- **Your instructions**
Using the data beneath this instruction, retype only the lines from the one that contains "if r.1 <? 253" down to the one that contains "let n := Z.lor", both included, exactly as they appear.

Stored items:
(* ===== verification/Serialize.v ===== *)
(** * Wire encodings of integers

    [utils/serialize.h]: fixed-width little-endian integers, compact sizes and the
    variable-length integers of the databases.  A stream being written is the bytes appended
    to it; a stream being read is the bytes left, and a read past the end or a rejected
    encoding is the exception [std::ios_base::failure]. *)

From S2P Require Import Prelude.

Inductive ios_failure : Set :=
| end_of_data
| non_canonical_compact_size
| size_too_large
| unknown_transaction_format
| checked_size_exceeded.

(** ** Fixed width *)

Definition ser_writedata8 (s : bytes) (obj : Z) : bytes := s ++ le_bytes 1 (u8 obj).
Definition ser_writedata16 (s : bytes) (obj : Z) : bytes := s ++ le_bytes 2 (u16 obj).
Definition ser_writedata32 (s : bytes) (obj : Z) : bytes := s ++ le_bytes 4 (u32 obj).
Definition ser_writedata64 (s : bytes) (obj : Z) : bytes := s ++ le_bytes 8 (u64 obj).

(** [CBaseDataStream::read] of [n] bytes *)
Definition stream_read (n : nat) (s : bytes) : res ios_failure (bytes * bytes) :=
  if zlen s <? Z.of_nat n then Err end_of_data else Ok (take n s, drop n s).

Definition ser_readdata (n : nat) (s : bytes) : res ios_failure (Z * bytes) :=
  let? r := stream_read n s in Ok (le_val r.1, r.2).

Definition ser_readdata8 := ser_readdata 1.
Definition ser_readdata16 := ser_readdata 2.
Definition ser_readdata32 := ser_readdata 4.
Definition ser_readdata64 := ser_readdata 8.

(** ** Compact sizes *)

Definition GetSizeOfCompactSize (nSize : Z) : Z :=
  if nSize <? 253 then 1 else if nSize <=? 0xFFFF then 3 else if nSize <=? 0xFFFFFFFF then 5 else 9.

Definition WriteCompactSize (os : bytes) (nSize : Z) : bytes :=
  if nSize <? 253 then ser_writedata8 os nSize
  else if nSize <=? 0xFFFF then ser_writedata16 (ser_writedata8 os 253) nSize
  else if nSize <=? 0xFFFFFFFF then ser_writedata32 (ser_writedata8 os 254) nSize
  else ser_writedata64 (ser_writedata8 os 255) nSize.

Definition ReadCompactSize (inp : bytes) (max_size : Z) : res ios_failure (Z * bytes) :=
  let? h := ser_readdata8 inp in
  let chSize := h.1 in
  let? r :=
    (if chSize <? 253 then Ok h
     else if chSize =? 253 then
       let? r := ser_readdata16 h.2 in
       if r.1 <? 253 then Err non_canonical_compact_size else Ok r
     else if chSize =? 254 then
       let? r := ser_readdata32 h.2 in
       if r.1 <? 0x10000 then Err non_canonical_compact_size else Ok r
     else
       let? r := ser_readdata64 h.2 in
       if r.1 <? 0x100000000 then Err non_canonical_compact_size else Ok r) in
  if (max_size <? UINT64_MAX) && (r.1 >? max_size) then Err size_too_large else Ok r.

(** ** Variable-length integers *)

(** The unsigned type [I] of the template has [w] bits. *)
Definition wrap (w x : Z) : Z := x mod 2 ^ w.

(** The buffer [tmp], least significant digit first; [first] is [len == 0]. *)
Fixpoint varint_tmp (fuel : nat) (first : bool) (n : Z) : bytes :=
  match fuel with
  | O => []
  | S fuel =>
      let d := Z.lor (Z.land n 0x7F) (if first then 0x00 else 0x80) in
      if n <=? 0x7F then [d] else d :: varint_tmp fuel false (Z.shiftr n 7 - 1)
  end.

(** [sizeof(n)*8+6)/7], the size of the buffer *)
Definition varint_buffer (w : Z) : Z := (w + 6) / 7.

Definition WriteVarInt (w : Z) (os : bytes) (n : Z) : bytes :=
  os ++ rev (varint_tmp (Z.to_nat (varint_buffer w)) true n).

Fixpoint size_varint_loop (fuel : nat) (nRet n : Z) : Z :=
  match fuel with
  | O => nRet
  | S fuel =>
      if n <=? 0x7F then nRet + 1 else size_varint_loop fuel (nRet + 1) (Z.shiftr n 7 - 1)
  end.

Definition GetSizeOfVarInt (w n : Z) : Z :=
  size_varint_loop (Z.to_nat (varint_buffer w)) 0 n.

Fixpoint read_varint_loop (w n : Z) (inp : bytes) : res ios_failure (Z * bytes) :=
  match inp with
  | [] => Err end_of_data
  | chData :: inp =>
      let n := Z.lor (wrap w (Z.shiftl n 7)) (Z.land chData 0x7F) in
      if negb (Z.land chData 0x80 =? 0) then read_varint_loop w (wrap w (n + 1)) inp
      else Ok (n, inp)
  end.

Definition ReadVarInt (w : Z) (inp : bytes) : res ios_failure (Z * bytes) :=
  read_varint_loop w 0 inp.

(** ** Lemmas: fixed width *)

Lemma ser_readdata_app n l s :
  length l = n -> ser_readdata n (l ++ s) = Ok (le_val l, s).
Proof.
  intros <-. unfold ser_readdata, stream_read. rewrite zlen_app. pose proof (zlen_nonneg s).
  fold (zlen l). destruct (Z.ltb_spec (zlen l + zlen s) (zlen l)); [lia|]. cbn.
  by rewrite take_app_length, drop_app_length.
Qed.

Lemma ser_readdata_inv n s v rest :
  ser_readdata n s = Ok (v, rest) -> exists l, s = l ++ rest /\ length l = n /\ v = le_val l.
Proof.
  unfold ser_readdata, stream_read. destruct (Z.ltb_spec (zlen s) (Z.of_nat n)); [done|].
  intros [= <- <-]. exists (take n s). rewrite take_drop, length_take.
  unfold zlen in *. split; [done|]. split; [lia|done].
Qed.

Lemma ser_roundtrip n x s :
  0 <= x < 256 ^ Z.of_nat n -> ser_readdata n (le_bytes n x ++ s) = Ok (x, s).
Proof.
  intros Hx. rewrite ser_readdata_app by apply length_le_bytes. by rewrite le_val_le_bytes.
Qed.

Lemma ser_readdata_canonical n s v rest :
  bytes_ok s -> ser_readdata n s = Ok (v, rest) ->
  s = le_bytes n v ++ rest /\ 0 <= v < 256 ^ Z.of_nat n /\ bytes_ok rest.
Proof.
  intros Hok Hr. apply ser_readdata_inv in Hr as (l & -> & <- & ->).
  apply Forall_app in Hok as [Hl Hrest]. rewrite le_bytes_le_val by done.
  split; [done|]. split; [by apply le_val_range|done].
Qed.

(** ** Lemmas: compact sizes *)

Lemma GetSizeOfCompactSize_spec n : zlen (WriteCompactSize [] n) = GetSizeOfCompactSize n.
Proof.
  unfold WriteCompactSize, GetSizeOfCompactSize, ser_writedata8, ser_writedata16,
    ser_writedata32, ser_writedata64, zlen.
  repeat case_if; rewrite !length_app, ?length_le_bytes; done.
Qed.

- **Answer to the exercise**
       if r.1 <? 253 then Err non_canonical_compact_size else Ok r
     else if chSize =? 254 then
       let? r := ser_readdata32 h.2 in
       if r.1 <? 0x10000 then Err non_canonical_compact_size else Ok r
     else
       let? r := ser_readdata64 h.2 in
       if r.1 <? 0x100000000 then Err non_canonical_compact_size else Ok r) in
  if (max_size <? UINT64_MAX) && (r.1 >? max_size) then Err size_too_large else Ok r.

(** ** Variable-length integers *)

(** The unsigned type [I] of the template has [w] bits. *)
Definition wrap (w x : Z) : Z := x mod 2 ^ w.

(** The buffer [tmp], least significant digit first; [first] is [len == 0]. *)
Fixpoint varint_tmp (fuel : nat) (first : bool) (n : Z) : bytes :=
  match fuel with
  | O => []
  | S fuel =>
      let d := Z.lor (Z.land n 0x7F) (if first then 0x00 else 0x80) in
      if n <=? 0x7F then [d] else d :: varint_tmp fuel false (Z.shiftr n 7 - 1)
  end.

(** [sizeof(n)*8+6)/7], the size of the buffer *)
Definition varint_buffer (w : Z) : Z := (w + 6) / 7.

Definition WriteVarInt (w : Z) (os : bytes) (n : Z) : bytes :=
  os ++ rev (varint_tmp (Z.to_nat (varint_buffer w)) true n).

Fixpoint size_varint_loop (fuel : nat) (nRet n : Z) : Z :=
  match fuel with
  | O => nRet
  | S fuel =>
      if n <=? 0x7F then nRet + 1 else size_varint_loop fuel (nRet + 1) (Z.shiftr n 7 - 1)
  end.

Definition GetSizeOfVarInt (w n : Z) : Z :=
  size_varint_loop (Z.to_nat (varint_buffer w)) 0 n.

Fixpoint read_varint_loop (w n : Z) (inp : bytes) : res ios_failure (Z * bytes) :=
  match inp with
  | [] => Err end_of_data
  | chData :: inp =>
      let n := Z.lor (wrap w (Z.shiftl n 7)) (Z.land chData 0x7F) in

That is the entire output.